Not a single sports title was shown at Sony's PlayStation 4 event on Wednesday, so it's hard to say right now what the console will really mean for that genre. Spitballing here, I figure things like a spectator mode will be nice for those playing in online leagues, and the DualShock 4's share button should send highlight videos—and glitch comedy—through the roof. One noticeable sports-gamer benefit would seem to be the means of preserving a game even if you punch off the console or leave a live game (against the CPU) midway through. Those who play career modes, particularly in titles like NBA 2K13 have been asking for this for some time. If the console can preserve game state like this, it puts the onus on a developer to add a mid-game save feature, too.
All of this stuff goes in the nice-to-have category, though. Whatever the PS4 is going to cost, I can't say these features are worth $400 or more of my money right now, especially when Sony refuses to give a straight answer on how the console will handle borrowed or pre-owned discs, which are of enormous interest to sports gamers. There will be a visual boost, but as this image suggests, to me it's like shaving hundredths of a second from the 100-meter dash world record. Yes, this is something objectively better, but to the layperson, how profound is the difference, really?
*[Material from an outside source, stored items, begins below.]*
Lemma list_to_map_sorted (m : gmap bytes bytes) : list_to_map (sorted_entries m) = m.
Proof.
  rewrite <- (list_to_map_to_list m) at 2. apply list_to_map_proper.
  - apply sorted_entries_NoDup.
  - unfold sorted_entries. apply merge_sort_Permutation.
Qed.

Lemma all_convert_entries m : all_convert m → Forall (λ kv, is_Some (convert kv.2)) (sorted_entries m).
Proof.
  intros Hc. apply Forall_forall. intros [k v] Hin%elem_of_sorted_entries. by eapply Hc.
Qed.

(** The migration from 0.10 to 0.12 rewrites every HTTP event as the new
    record with the old fields and placeholder file names, under the same key,
    and changes no other column family. *)
Theorem migrate_http_exact db :
  healthy db → all_convert (cf_view db "http") →
  ∃ db', migrate_0_10_to_0_12 db = (Ok tt, db') ∧ healthy db' ∧
    cf_view db' "http" = omap convert (cf_view db "http") ∧
    ∀ cf, cf ≠ "http" → cf_view db' cf = cf_view db cf.
Proof.
  intros Hh Hc. unfold migrate_0_10_to_0_12, m_bind, m_lift. rewrite http_opened by done.
  rewrite iter_forward_healthy by (done || known_cf).
  destruct (migrate_http_loop (sorted_entries (cf_view db "http")) db Hh) as (db' & Hi & Hh' & Hf & Hv);
    [apply sorted_entries_NoDup|by apply all_convert_entries|].
  exists db'. split_and!; [done|done| |done]. apply map_eq. intros k.
  rewrite Hv, list_to_map_sorted, lookup_omap. by destruct (cf_view db "http" !! k).
Qed.

Context `{!HttpCodecLaws}.

Lemma convert_idemp v v' : convert v = Some v' → convert v' = Some v'.
Proof.
  intros (old & Ho & Hn)%convert_ok. unfold convert. rewrite (new_decodes_as_old old v' Hn).
  cbn [mbind result_bind]. by rewrite Hn.
Qed.

(** A migration of the HTTP events that was interrupted after any number of
    them and started again leaves the same events as one that ran through. *)
Theorem migration_restart db (done_ : nat) :
  healthy db → all_convert (cf_view db "http") →
  let entries := Ok <$> take done_ (sorted_entries (cf_view db "http")) in
  ∃ db1 db2, m_iter (migrate_http (mk_store "http")) entries db = (Ok tt, db1) ∧
    migrate_0_10_to_0_12 db1 = (Ok tt, db2) ∧
    cf_view db2 "http" = omap convert (cf_view db "http") ∧
    ∀ cf, cf ≠ "http" → cf_view db2 cf = cf_view db cf.
Proof.
  intros Hh Hc. set (m := cf_view db "http") in *.
  pose proof (all_convert_entries m Hc) as Hall. pose proof (sorted_entries_NoDup m) as Hnd.
  destruct (migrate_http_loop (take done_ (sorted_entries m)) db Hh) as (db1 & Hi & Hh1 & Hf1 & Hv1).
  { rewrite fmap_take. by eapply sublist_NoDup, sublist_take. }
  { by apply Forall_take. }
  assert (∀ k v, m !! k = Some v → cf_view db1 "http" !! k = Some v ∨ cf_view db1 "http" !! k = convert v)
    as Hpart.
  { intros k v Hk. rewrite Hv1. fold m.
    destruct (list_to_map (take done_ (sorted_entries m)) !! k) as [w|] eqn:E; [|by left].
    right. apply elem_of_list_to_map_2 in E.
    assert ((k, w) ∈ sorted_entries m) as Hin by (eapply elem_of_sublist; [done|apply sublist_take]).
    apply elem_of_sorted_entries in Hin. congruence. }
  assert (∀ k, m !! k = None → cf_view db1 "http" !! k = None) as Hnone.
  { intros k Hk. rewrite Hv1. fold m.
    destruct (list_to_map (take done_ (sorted_entries m)) !! k) as [w|] eqn:E; [|done].
    apply elem_of_list_to_map_2 in E.
    assert ((k, w) ∈ sorted_entries m) as Hin by (eapply elem_of_sublist; [done|apply sublist_take]).
    apply elem_of_sorted_entries in Hin. congruence. }
  destruct (migrate_http_exact db1 Hh1) as (db2 & Hm & _ & Hv2 & Hf2).
  { intros k v Hk. destruct (m !! k) as [w|] eqn:Hw; [|by rewrite Hnone in Hk].
    destruct (Hc k w Hw) as [w' Hw'].
    destruct (Hpart k w Hw) as [E|E]; rewrite Hk in E; [injection E as ->; by eexists|].
    rewrite Hw' in E. injection E as ->. exists w'. by eapply convert_idemp. }
  exists db1, db2. split_and!; [done|done| |].
  - rewrite Hv2. apply map_eq. intros k. rewrite !lookup_omap.
    destruct (m !! k) as [w|] eqn:Hw; [|by rewrite Hnone]. cbn.
    destruct (Hc k w Hw) as [w' Hw'].
    destruct (Hpart k w Hw) as [->| ->]; [done|]. cbn. rewrite Hw'. cbn. by eapply convert_idemp.
  - intros cf Hne. by rewrite Hf2, Hf1.
Qed.
End http.

(** ** The statistics *)
Section statistics.
Context `{RocksDBSpec}.
Implicit Types db : DB.

(** The migration from 0.12 to 0.13 removes all statistics. *)
Lemma migrate_statistics_exact db :
  healthy db →
  ∃ db', migrate_0_12_to_0_13_0 db = (Ok tt, db') ∧ healthy db' ∧
    cf_view db' "statistics" = ∅ ∧
    ∀ cf, cf ≠ "statistics" → cf_view db' cf = cf_view db cf.
Proof.
  intros Hh. unfold migrate_0_12_to_0_13_0, m_bind, m_lift. rewrite statistics_opened by done.
  rewrite iter_forward_healthy by (done || known_cf).
  set (m := cf_view db "statistics").
  set (Inv := λ (done_ : list (result (bytes * bytes))) (db1 : DB), healthy db1 ∧
    (∀ cf, cf ≠ "statistics" → cf_view db1 cf = cf_view db cf) ∧
    (∀ k, is_Some (cf_view db1 "statistics" !! k) → is_Some (m !! k)) ∧
    ∀ k v, Ok (k, v) ∈ done_ → cf_view db1 "statistics" !! k = None).
  destruct (m_iter_inv (delete_event (mk_store "statistics")) Inv (Ok <$> sorted_entries m) db)
    as (db' & Hi & Hh' & Hf & Hsub & Hdel).
  - intros done_ x rest db1 Hl (Hh1 & Hf1 & Hs1 & Hd1).
    assert (x ∈ Ok <$> sorted_entries m) as ([k v] & -> & _)%list_elem_of_fmap_1.
    { rewrite Hl. apply elem_of_app. right. left. }
    destruct (write_healthy (WDelete k) "statistics" db1 Hh1) as (db2 & Hw & Hh2 & Hv2);
      [known_cf|done|].
    exists db2. split; [exact Hw|]. split_and!; [done| | |].
    + intros cf Hne. rewrite Hv2, decide_False by congruence. by apply Hf1.
    + intros k'. rewrite Hv2. cbn. intros [w [_ Hw']%lookup_delete_Some]. apply Hs1. eauto.
    + intros k' v'. rewrite Hv2, decide_True by done. cbn [apply_op]. rewrite elem_of_app, list_elem_of_singleton.
      destruct (decide (k = k')) as [->|Hne]; [by rewrite lookup_delete_eq|].
      rewrite lookup_delete_ne by done. intros [?|[= -> _]]; [by eapply Hd1|done].
  - split_and!; [done|done|done|]. intros k v []%elem_of_nil.
  - exists db'. split_and!; [exact Hi|done| |done]. apply map_eq. intros k. rewrite lookup_empty.
    destruct (cf_view db' "statistics" !! k) as [w|] eqn:E; [|done].
    destruct (Hsub k) as [v Hv]; [eauto|]. rewrite (Hdel k v) in E; [done|].
    apply list_elem_of_fmap_2, elem_of_sorted_entries, Hv.
Qed.
End statistics.

(** ** The whole migration *)
Section outcome.
Context `{RocksDBSpec} `{SemverLaws} `{Bincode OldHttp} `{Bincode NewHttp}.
Implicit Types (db : DB) (s : Data).

Definition current (d : DataDir) : DataDir := mk_dir true (Some CARGO_PKG_VERSION) true.
Definition at_version (d : DataDir) (v : Version) : Prop :=
  dir_exists d = true ∧ dir_writable d = true ∧
  ∃ text, dir_version d = Some text ∧ version_parse text = Ok v.

Lemma retrieve_at d v : at_version d v → retrieve_or_create_version d = (Ok v, d).
Proof.
  intros (He & _ & text & Ht & Hv). unfold retrieve_or_create_version, m_bind, create_dir.
  rewrite He, Ht. unfold m_gets, read_version_file. rewrite Ht. cbn. by rewrite Hv.
Qed.

Definition the_table : list (VersionReq * Version * M DB unit) :=
  [(req_0_10_12, release 0 12 0, migrate_0_10_to_0_12);
   (req_0_12_13, release 0 13 0, migrate_0_12_to_0_13_0)].

Lemma migration_table : migration = Ok the_table.
Proof.
  unfold migration, expect, map_err.
  by rewrite parse_req_0_10_12, parse_0_12_0, parse_req_0_12_13, parse_0_13_0.
Qed.

Lemma migrate_from s v :
  at_version (data_dir s) v →
  migrate_data_dir s =
    if req_matches req_compatible v then Some (Ok tt, s)
    else migrate_loop MIGRATION_FUEL the_table req_compatible v s.
Proof.
  intros Hv. unfold migrate_data_dir, expect, map_err. rewrite parse_compatible. unfold on_dir.
  rewrite (retrieve_at _ v Hv). destruct s as [db d]. cbn [data_db data_dir].
  case_match; [done|]. by rewrite migration_table.
Qed.

(** One round for a version below 0.13 *)
Lemma loop_to_0_13 fuel db d v db' :
  req_matches req_0_10_12 v = false → req_matches req_0_12_13 v = true →
  dir_exists d = true → dir_writable d = true →
  migrate_0_12_to_0_13_0 db = (Ok tt, db') →
  migrate_loop (S fuel) the_table req_compatible v (mk_data db d) =
    Some (Ok tt, mk_data db' (current d)).
Proof.
  intros H1' H2' He Hw Hm. unfold the_table. cbn [migrate_loop find_migration]. rewrite H1', H2'.
  unfold on_db. cbn [data_db data_dir]. rewrite Hm. rewrite matches_compatible.
  change (ver_between _ _ _) with true. cbn iota. unfold on_dir, create_version_file.
  cbn [data_db data_dir]. rewrite Hw, He. done.
Qed.

(** C19: A database of a release 0.10, 0.11 or 0.12 is brought to the current
    format: the HTTP events are converted when it is older than 0.12, all
    statistics are removed, every other column family stays, and VERSION holds
    the version of the program. *)
Theorem migration_upgrades s x y z :
  healthy (data_db s) → at_version (data_dir s) (release x y z) →
  ver_between (0, 10, 0) (0, 13, 0) (x, y, z) = true →
  let old := ver_between (0, 10, 0) (0, 12, 0) (x, y, z) in
  (old = true → all_convert (cf_view (data_db s) "http")) →
  ∃ db', migrate_data_dir s = Some (Ok tt, mk_data db' (current (data_dir s))) ∧
    cf_view db' "http" =
      (if old then omap convert (cf_view (data_db s) "http") else cf_view (data_db s) "http") ∧
    cf_view db' "statistics" = ∅ ∧
    ∀ cf, cf ≠ "http" → cf ≠ "statistics" → cf_view db' cf = cf_view (data_db s) cf.
Proof.
  intros Hh Hv Hr old Hconv. destruct s as [db d]. cbn [data_db data_dir] in *.
  rewrite (migrate_from (mk_data db d) (release x y z) Hv). rewrite matches_compatible.
  destruct Hv as (He & Hw & _).
  assert (ver_between (0, 13, 0) (0, 16, 0) (x, y, z) = false ∧
    (old = false → ver_between (0, 12, 0) (0, 13, 0) (x, y, z) = true)) as [-> H12].
  { split; [by eapply ver_between_disjoint|]. intros Hold.
    rewrite (ver_between_split 10 12 13) in Hr by lia. fold old in Hr. by rewrite Hold in Hr. }
  destruct old eqn:Hold; unfold MIGRATION_FUEL.
  - destruct (migrate_http_exact db Hh (Hconv eq_refl)) as (db1 & Hm1 & Hh1 & Hv1 & Hf1).
    destruct (migrate_statistics_exact db1 Hh1) as (db2 & Hm2 & Hh2 & Hv2 & Hf2).
    exists db2. split_and!; [|by rewrite Hf2 by done|done|intros; by rewrite Hf2, Hf1].
    unfold the_table at 1. cbn [migrate_loop find_migration]. rewrite matches_0_10_12. fold old. rewrite Hold.
    unfold on_db. cbn [data_db data_dir]. rewrite Hm1. rewrite matches_compatible.
    change (ver_between _ _ _) with false. cbn iota.
    apply (loop_to_0_13 1); [by rewrite matches_0_10_12|by rewrite matches_0_12_13|done|done|done].
  - destruct (migrate_statistics_exact db Hh) as (db2 & Hm2 & Hh2 & Hv2 & Hf2).
    exists db2. split_and!; [|by rewrite Hf2 by done|done|intros; by rewrite Hf2].
    apply (loop_to_0_13 2); [by rewrite matches_0_10_12|rewrite matches_0_12_13; by apply H12|done|done|done].
Qed.

(** A compatible version changes nothing, and neither does a release that
    is neither compatible nor among those that can be migrated: that is an
    error. *)
Theorem migration_leaves s x y z :
  at_version (data_dir s) (release x y z) →
  ver_between (0, 10, 0) (0, 13, 0) (x, y, z) = false →
  migrate_data_dir s =
    Some (if ver_between (0, 13, 0) (0, 16, 0) (x, y, z) then Ok tt
          else Err "migration is not supported", s).
Proof.
  intros Hv Hr. rewrite (migrate_from _ _ Hv), matches_compatible.
  destruct (ver_between (0, 13, 0) (0, 16, 0) (x, y, z)); [done|].
  unfold MIGRATION_FUEL, the_table. cbn [migrate_loop find_migration].
  rewrite matches_0_10_12, matches_0_12_13.
  assert (ver_between (0, 10, 0) (0, 12, 0) (x, y, z) = false ∧
    ver_between (0, 12, 0) (0, 13, 0) (x, y, z) = false) as [-> ->]; [|done].
  rewrite (ver_between_split 10 12 13) in Hr by lia. by apply orb_false_iff.
Qed.

(** A round that succeeds leads to the target of a migration of the table. *)
Lemma find_migration_target v to m :
  find_migration the_table v = Some (to, m) → to = release 0 12 0 ∨ to = release 0 13 0.
Proof.
  unfold the_table. cbn [find_migration].
  destruct (req_matches _ v); [intros [= <- _]; by left|].
  destruct (req_matches _ v); [intros [= <- _]; by right|done].
Qed.

Lemma loop_returns v s : ∃ r s', migrate_loop MIGRATION_FUEL the_table req_compatible v s = Some (r, s').
Proof.
  unfold MIGRATION_FUEL. cbn [migrate_loop].
  destruct (find_migration the_table v) as [[to m]|] eqn:Hf; [|eauto].
  destruct (on_db m s) as [[[]|e] s1]; [|eauto].
  apply find_migration_target in Hf as [-> | ->]; rewrite matches_compatible.
  - change (ver_between _ _ _) with false. cbn iota. unfold the_table at 1. cbn [find_migration].
    rewrite matches_0_10_12, matches_0_12_13.
    change (ver_between (0, 10, 0) _ _) with false. change (ver_between (0, 12, 0) _ _) with true.
    cbn iota. destruct (on_db _ s1) as [[[]|e] s2]; [|eauto].
    rewrite matches_compatible. change (ver_between _ _ _) with true. cbn iota.
    destruct (on_dir _ s2) as [r s3]. eauto.
  - change (ver_between _ _ _) with true. cbn iota. destruct (on_dir _ s1) as [r s2]. eauto.
Qed.

(** C40: The migration ends for every data directory and database, whatever
    fails on the way. *)
Theorem migration_terminates s : ∃ r s', migrate_data_dir s = Some (r, s').
Proof.
  unfold migrate_data_dir, expect, map_err. rewrite parse_compatible.
  destruct (on_dir _ s) as [[v|e] s1]; [|eauto].
  destruct (req_matches _ v); [eauto|]. rewrite migration_table. apply loop_returns.
Qed.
Sure, increased processing power means a game may now render more lifelike crowds or feature an interactive fully-dressed sideline in American football. But for all of the crap thrown at Madden, I have to laugh every time someone indignantly mentions the lack of a chain gang as some profound and scandalous shortcoming. Really? This is why you would (or won't) pick up the game? I really don't give a crap about the crowd, but when it comes to allocating developers and resources, I'd rather the team at EA Tiburon create a pulling guard who doesn't stand still and rotate 270 degrees while his obvious blocking assignment cleans my plow in the backfield, something runners have battled for years.
If you're talking about what really blows your socks off in a video game, it's either in narrative or the gameplay, or how they combine. Sports titles have little to none of the former. And everyone took for granted that the last console evolution would, by itself. deliver the latter. It didn't. This next console generation doesn't look like it's any more equipped to do so, either. It looks more like a social media platform wrapped around some smooth digital delivery options that can predict, because I'm a sports gamer watching my friends' league contests and sharing zany highlights, that I may want to play Madden NFL 17 on day one, as if that needed Sherlock Holmes to figure out.
The sports publishing sector learned a dreadful and unique lesson during the last console changeover that no other genre must face down this year. Series like MLB 2K, Pro Evolution Soccer, NHL 2K and NBA Live never fully recovered from their stumble in jumping from one hardware generation to the next. Madden NFL went on a long journey in the wilderness, chasing back-of-the-box features like Madden IQ, the QB vision cone and "weapons" (bizarrely invoked by the game's Facebook page yesterday) introduced in one year and abandoned the next.
In retrospect, these look like the failures of games trying to sell a console, something sports titles are uniquely unprepared to do. So, as we ponder issues like backwards compatibility, used-games blocking and digital distribution, we're actually talking about a how this hardware will sell the games. And in sports, that case hasn't been made—and it may not be made by this time next year, either.
Stick Jockey is Kotaku's column on sports video games. It appears Sundays.